Il film di Lenzi viene infatti considerato uno zombie movie, pur non presentando dei veri e propri morti viventi; è persino annoverato tra i precursori di 28 giorni dopo di Danny Boyle, per l’aggressiva velocità dei para-zombie, ma in realtà il suo nipote più prossimo è Planet Terror di Robert Rodriguez; è insieme uno degli horror italiani dal make up più dozzinale, eppure anche tra i più originale; più che un b-cult, sembra un parente povero di Romero, che saccheggia soprattutto da La città verrà distrutta all’alba (ma anche da La notte dei morti viventi: vedasi la scena della cantina), eppure è uno di quei parenti goffi, chiassosi e simpatici, poiché la sua miscela di horror ed action movie, per quanto derivativa, riesce peculiarmente gustosa.
Le forze armate, in subbuglio, affermano che il loro morso è contagioso. L’infezione si allarga, i pochi a conoscenza del dramma cercano di raggiungere i propri cari. Che, intanto, devono nascondersi per sopravvivere. Tra i massimi esponenti del poliziottesco (suoi sono classici come Roma a mano armata e La banda del gobbo), quando si cimenta nell’horror (Cannibal Ferox, La casa 3) Umberto Lenzi produce risultati di indubbio interesse: garantisce Quentin Tarantino, che ha pubblicamente espresso a più riprese il gradimento per Incubo sulla città contaminata.

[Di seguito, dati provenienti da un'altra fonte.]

Lemma means_clone (f : nat) (ty : string) (v v' : val) (c : content) (h h' : gmap nat obj) (n n' : nat) :
  clone f v h n = Some (h', n', v') -> looks h h' v v' -> means h (ty, Some v) c -> means h' (ty, Some v') c.
Proof.
  intros E Hl. pose proof (clone_pointer f v) as Hp. destruct c as [| |ty' t]; cbn [means]; [done| |].
  - intros ->. destruct f as [|f]; [done|]. by injection E as <- <- <-.
  - intros [-> (x & Hx & Ht)]. split; [done|]. destruct v as [| |[l|]|y|y|y|]; cbn in Hx; try done;
      try (injection Hx as <-; exists v'; split; [|intros d; rewrite <- Ht; symmetry; apply Hl];
           destruct v' as [| |p| | | |]; try done; apply Hp in E; destruct p as [p|]; [by destruct E|done]).
    destruct (h !! l) as [[y| |]|] eqn:Ey; try done. injection Hx as ->.
    destruct f as [|f]; [done|]. pose proof (Hl 1) as H1. cbn in H1. rewrite Ey in H1.
    destruct v' as [| |[l'|]|[]|[]|[]|]; cbn in H1; try done; try by repeat case_match.
    cbn. destruct (h' !! l') as [[y'| |]|] eqn:Ey'; try done. exists y'. split; [done|]. intros d. rewrite <- Ht.
    pose proof (Hl (S d)) as HS. cbn in HS. rewrite Ey, Ey' in HS. by injection HS.
Qed.

Lemma means_frame (O : nat -> Prop) (h h' : gmap nat obj) (a : any) (c : content) :
  (forall l, O l -> h' !! l = h !! l) -> (forall l o, O l -> h !! l = Some o -> refsObj O o) ->
  anyRefs O a -> means h a c -> means h' a c.
Proof.
  intros Heq Hcl. destruct a as [ty [v|]], c as [| |ty' t]; cbn [anyRefs means snd]; try done.
  intros Hv [-> (x & Hx & Ht)]. split; [done|]. exists x. assert (indirect h' v = Some x /\ refs O x) as [Hx' Hr].
  { destruct v as [| |[l|]| | | |]; cbn in Hx |- *; try done; try by injection Hx as <-. rewrite (Heq l Hv).
    destruct (h !! l) as [[y| |]|] eqn:Ey; try done. injection Hx as <-. split; [done|]. exact (Hcl l _ Hv Ey). }
  split; [done|]. intros d. rewrite <- Ht. symmetry. by apply (looks_frame O h h').
Qed.

(** The cache sees a heap that others have written to as it was. *)
Lemma repr_heap (O : nat -> Prop) (w : world) (c : memCache content) (h : gmap nat obj) (n : nat) :
  repr O w c -> wellFormed h n -> wnext w <= n -> (forall l, O l -> h !! l = wheap w !! l) ->
  (forall l o, ~ O l -> h !! l = Some o -> refsObj (outside O n) o) -> repr O (mkWorld h n (wcache w)) c.
Proof.
  intros [H1 H2 H3 H4 H5 H6] Hwf Hn Heq Hout. split; cbn [wheap wnext wcache]; try done.
  - intros l Hl. specialize (H2 l Hl). lia.
  - intros l o Hl. rewrite (Heq l Hl). by apply H3.
  - intros key. specialize (H6 key). destruct (items (wcache w) !! key) as [i|], (items c !! key) as [j|]; try done.
    destruct H6 as (A & B & C). split; [done|]. split; [done|]. by apply (means_frame O (wheap w) h).
Qed.

(** What [clone] makes is new to everyone. *)
Lemma clone_heap (O : nat -> Prop) (w : world) (c : memCache content) (f : nat) (v v' : val) (h : gmap nat obj) (n : nat) :
  repr O w c -> plain (fun l => l < wnext w) v -> clone f v (wheap w) (wnext w) = Some (h, n, v') ->
  repr O (mkWorld h n (wcache w)) c /\ repr (fun l => O l \/ between (wnext w) n l) (mkWorld h n (wcache w)) c /\
  refs (between (wnext w) n) v' /\ looks (wheap w) h v v'.
Proof.
  intros Hr Hv E. destruct (clone_spec f v v' (wheap w) h (wnext w) n (r_wf _ _ _ Hr) Hv E) as (A & B & C & D & F & G).
  assert (forall l, O l -> h !! l = wheap w !! l) as Heq by (intros l Hl; apply C, (r_lt _ _ _ Hr), Hl).
  assert (forall l o, ~ O l -> h !! l = Some o -> l < wnext w -> refsObj (outside O (wnext w)) o) as Hold.
  { intros l o Hl Ho Hlt. rewrite (C l Hlt) in Ho. exact (r_others _ _ _ Hr l o Hl Ho). }
  assert (forall l o, h !! l = Some o -> wnext w <= l -> refsObj (between (wnext w) n) o) as Hnew.
  { intros l o Ho Hle. apply copied_refs. exact (D l o Hle Ho). }
  assert (repr O (mkWorld h n (wcache w)) c) as Hr'.
  { apply repr_heap; try done. intros l o Hl Ho. destruct (le_lt_dec (wnext w) l) as [Hle|Hlt].
    - eapply refsObj_impl; [|exact (Hnew l o Ho Hle)]. intros b [Hb1 Hb2]. split; [done|]. intros Hb. apply (r_lt _ _ _ Hr) in Hb. lia.
    - eapply refsObj_impl; [|exact (Hold l o Hl Ho Hlt)]. intros b [Hb1 Hb2]. split; [lia|done]. }
  split; [exact Hr'|]. split; [|done]. destruct Hr' as [H1 H2 H3 H4 H5 H6]. split; cbn [wheap wnext wcache] in *; try done.
  - intros l [Hl|[_ Hl]]; [by apply H2|done].
  - intros l o [Hl|[Hl1 Hl2]] Ho; (eapply refsObj_impl; [|first [exact (H3 l o Hl Ho)|exact (Hnew l o Ho Hl1)]]); [by left|by right].
  - intros l o Hl Ho. destruct (le_lt_dec (wnext w) l) as [Hle|Hlt].
    + destruct Hl. right. split; [done|]. destruct (le_lt_dec n l) as [Hge|]; [|done]. by rewrite (wf_end _ _ B l Hge) in Ho.
    + eapply refsObj_impl; [|exact (Hold l o ltac:(auto) Ho Hlt)]. intros b [Hb1 Hb2]. split; [lia|]. intros [Hb|[Hb _]]; [done|lia].
  - intros key. specialize (H6 key). destruct (items (wcache w) !! key) as [i|], (items c !! key) as [j|]; try done.
    destruct H6 as (P & Q & S). split; [done|]. split; [|done]. unfold anyRefs in *. destruct (snd (ItemValue i)) as [y|]; [|done].
    eapply refs_impl; [|exact Q]. by left.
Qed.

Lemma repr_store (O : nat -> Prop) (w : world) (c : memCache content) (now d : Z) (key : string) (a : any) (v : content) :
  repr O w c -> anyRefs O a -> means (wheap w) a v ->
  repr O (mkWorld (wheap w) (wnext w) (fst (memStore now key a d (wcache w)))) (fst (memStore now key v d c)).
Proof.
  intros [H1 H2 H3 H4 H5 H6] Ha Hm. split; cbn [wheap wnext wcache]; try done. intros k. unfold memStore. cbn [fst items]. rewrite H5.
  destruct (decide (key = k)) as [->|Hne]; [by rewrite !lookup_insert_eq|]. rewrite !lookup_insert_ne by done. apply H6.
Qed.

(** A loaded value is plain: it refers to what the cache owns. *)
Lemma owned_plain (O : nat -> Prop) (w : world) (c : memCache content) (ty : string) (v x : val) :
  repr O w c -> anyRefs O (ty, Some v) -> indirect (wheap w) v = Some x -> plain (fun l => l < wnext w) x.
Proof.
  intros Hr Hv Hx. assert (refs O x) as Hrx.
  { destruct v as [| |[l|]| | | |]; cbn in Hx, Hv; try done; try by injection Hx as <-.
    destruct (wheap w !! l) as [[y| |]|] eqn:Ey; try done. injection Hx as <-. exact (r_owned _ _ _ Hr l _ Hv Ey). }
  apply refs_plain. eapply refs_impl; [|exact Hrx]. apply (r_lt _ _ _ Hr).
Qed.

Lemma hLoad_repr (O : nat -> Prop) (w w' : world) (c : memCache content) (f : nat) (now : Z) (key : string) (dst : dest) (o : outcome val) :
  repr O w c -> hLoad f now key dst w = Some (w', o) ->
  repr O w' c /\ sameOutcome (wheap w') o (cLoad now key dst c) /\
  (forall x, o = Hit x -> refs (outside O (wnext w')) x).
Proof.
  intros Hr E. destruct dst as [| |ty]; cbn [hLoad cLoad] in *; [by injection E as <- <-..|].
  pose proof (r_items _ _ _ Hr key) as Hi. unfold memLoad in *.
  destruct (items (wcache w) !! key) as [i|], (items c !! key) as [j|]; try done; [|by injection E as <- <-].
  destruct Hi as (He & Ha & Hm). unfold Expired in *. rewrite He in E. destruct (if (Expiration j =? 0)%Z then _ else _); [by injection E as <- <-|].
  destruct (ItemValue i) as [ty' [v|]], (ItemValue j) as [| |ty2 t]; cbn [means] in Hm; try done; try by injection E as <- <-.
  - subst v. cbn in E. by injection E as <- <-.
  - destruct Hm as [-> (x & Hx & Ht)]. rewrite Hx in E. case_bool_decide; [|by injection E as <- <-]. subst ty2.
    destruct (clone f x _ _) as [[[h n] x']|] eqn:Ec; [|done]. injection E as <- <-.
    destruct (clone_heap O w c f x x' h n Hr (owned_plain _ _ _ _ _ _ Hr Ha Hx) Ec) as (R1 & R2 & Hx' & Hl). split; [done|]. split.
    + intros d. rewrite <- Ht. symmetry. apply Hl.
    + intros y [= <-]. eapply refs_impl; [|exact Hx']. intros l [Hl1 Hl2]. split; [done|]. intros HO. apply (r_lt _ _ _ Hr) in HO. lia.
Qed.

Lemma hStore_repr (O : nat -> Prop) (w w' : world) (c : memCache content) (f : nat) (now d : Z) (key : string) (a : any) (v : content) :
  repr O w c -> anyPlain (fun l => l < wnext w) a -> means (wheap w) a v -> hStore f now key a d w = Some w' ->
  repr (fun l => O l \/ between (wnext w) (wnext w') l) w' (fst (memStore now key v d c)).
Proof.
  intros Hr Hp Hm E. destruct a as [ty [x|]]; cbn [hStore] in E.
  - destruct (clone f x _ _) as [[[h n] x']|] eqn:Ec; [|done]. injection E as <-. cbn [wnext].
    destruct (clone_heap O w c f x x' h n Hr Hp Ec) as (_ & R2 & Hx' & Hl).
    apply (repr_store _ _ _ now d key (ty, Some x') v R2); [|by eapply means_clone].
    unfold anyRefs. cbn [snd]. eapply refs_impl; [|exact Hx']. by right.
  - injection E as <-. cbn [wnext]. destruct Hr as [H1 H2 H3 H4 H5 H6].
    apply (repr_store _ w c now d key (ty, None) v); [|done|done]. split; try done.
    + intros l [Hl|[? ?]]; [by apply H2|lia].
    + intros l o [Hl|[? ?]] Ho; [|lia]. eapply refsObj_impl; [|exact (H3 l o Hl Ho)]. by left.
    + intros l o Hl Ho. eapply refsObj_impl; [|exact (H4 l o ltac:(auto) Ho)]. intros b [Hb1 Hb2]. split; [done|]. intros [Hb|[? ?]]; [done|lia].
    + intros k. specialize (H6 k). destruct (items (wcache w) !! k) as [i|], (items c !! k) as [j|]; try done.
      destruct H6 as (P & Q & S). split; [done|]. split; [|done]. unfold anyRefs in *. destruct (snd (ItemValue i)); [|done].
      eapply refs_impl; [|exact Q]. by left.
Qed.

Lemma hstep_sim (O O' : nat -> Prop) (w w' : world) (c : memCache content) (e : event) :
  repr O w c -> hstep O w e O' w' -> exists c', cstep c e c' /\ repr O' w' c'.
Proof.
  intros Hr Hs. destruct Hs as [O f now key a v d w w' H1 H2 H3 H4|O f now key dst w w' o o' H1 H2|O key w|O w h n H1 H2 H3 H4].
  - eexists. split; [reflexivity|]. by eapply hStore_repr.
  - destruct (hLoad_repr O w w' c f now key dst o Hr H1) as (A & B & _). exists c. split; [|done]. split; [done|].
    destruct o, o', (cLoad now key dst c); try done. intros d. by rewrite <- H2, B.
  - eexists. split; [reflexivity|]. destruct Hr as [A B C D E F]. split; try done. intros k. cbn. specialize (F k).
    destruct (decide (key = k)) as [->|]; [by rewrite !lookup_delete_eq|by rewrite !lookup_delete_ne].
  - exists c. split; [done|]. by apply repr_heap.
Qed.

Inductive hrun : (nat -> Prop) -> world -> list event -> (nat -> Prop) -> world -> Prop :=
| hrun_nil O w : hrun O w [] O w
| hrun_cons O w e O1 w1 es O2 w2 : hstep O w e O1 w1 -> hrun O1 w1 es O2 w2 -> hrun O w (e :: es) O2 w2.

Inductive crun : memCache content -> list event -> memCache content -> Prop :=
| crun_nil c : crun c [] c
| crun_cons c e c1 es c2 : cstep c e c1 -> crun c1 es c2 -> crun c (e :: es) c2.

(** ** Values do not leak *)

(** C32. The in-memory cache over shared memory that holds plain values only: scalars,
    pointers, structs (of which the exported fields count), arrays and slices of flat
    elements (no pointer, map or slice among them) and maps with distinct scalar keys, no
    channels and functions.  Whatever its callers do to the values they stored and to those
    they loaded, as long as these stay plain, every [Load] of a history gives what a cache
    of immutable values gives: the value as it looked when it was stored.  (Elements that
    are pointers are shared, [clone_slice_shares]; a field that is not exported is lost,
    [clone_loses_unexported].) *)
Theorem memory_cache_refines (exp : Z) (h : gmap nat obj) (n : nat) (es : list event) (O : nat -> Prop) (w : world) :
  wellFormed h n -> (forall l o, h !! l = Some o -> refsObj (fun l => l < n) o) ->
  hrun (fun _ => False) (mkWorld h n (NewCache exp ∅)) es O w ->
  exists c, crun (NewCache exp ∅) es c /\ repr O w c.
Proof.
  intros Hwf Hcl Hrun. assert (repr (fun _ => False) (mkWorld h n (NewCache exp ∅)) (NewCache exp ∅)) as Hr.
  { split; cbn [wheap wnext wcache]; [done|done|done| |done|].
    - intros l o _ Ho. eapply refsObj_impl; [|exact (Hcl l o Ho)]. intros b Hb. by split; [|intros []].
    - intros key. cbn [NewCache items]. by rewrite !lookup_empty. }
  revert Hr. generalize (NewCache (V := content) exp ∅). induction Hrun as [O w|O w e O1 w1 es O2 w2 Hs _ IH]; intros c Hr.
  - exists c. split; [constructor|done].
  - destruct (hstep_sim _ _ _ _ _ _ Hr Hs) as (c1 & Hc & Hr1). destruct (IH c1 Hr1) as (c2 & Hc2 & Hr2). exists c2. split; [by econstructor|done].
Qed.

Da un lato, questa strategia, per la quale il tirocinio nel poliziesco all’italiana deve essere stata corroborante, dà luogo ad un’appassionante indeterminatezza bellica, con attacchi a postazioni come ospedali e case, in cui, poi, gli scontri fisici sono più memorabili rispetto alle degustazioni di carne tout court degli zombi classici: televisori lanciati come fossero granate esplosive da una parte, fucilate che fanno saltare teste dall’altra (per l’esattezza, ad una giovanissima Maria Rosaria Omaggio); chirurghi che lanciano bisturi come lanciatori di coltelli per uno schieramento, mani contaminate ma con lame al contagiro che amputano seni per l’altro.
Per un film prodotto in tempi di guerra fredda, il quadro catastrofico sembra incorniciato se non da un messaggio politico, quantomeno da un’antipatia qualunquista per la corsa agli armamenti e per le derive della scienza al servizio dei war pigs di turno.
Per quanto spoilerante, è intenibile la necessità di chi scrive di sottolineare la goffa sproporzione tra cotanto predicozzo ed il volteggiare, nel vuoto, del manichino – e si vede davvero tanto che sia un manichino – che riproduce il corpo di Ann, la cui tentata fuga in elicottero finisce tragicamente. Seminare, cioè, spunti di Marcuse in mezzo alle purulente maschere di gomma dai bozzi di ketchup, è l’epitome del cult involontario.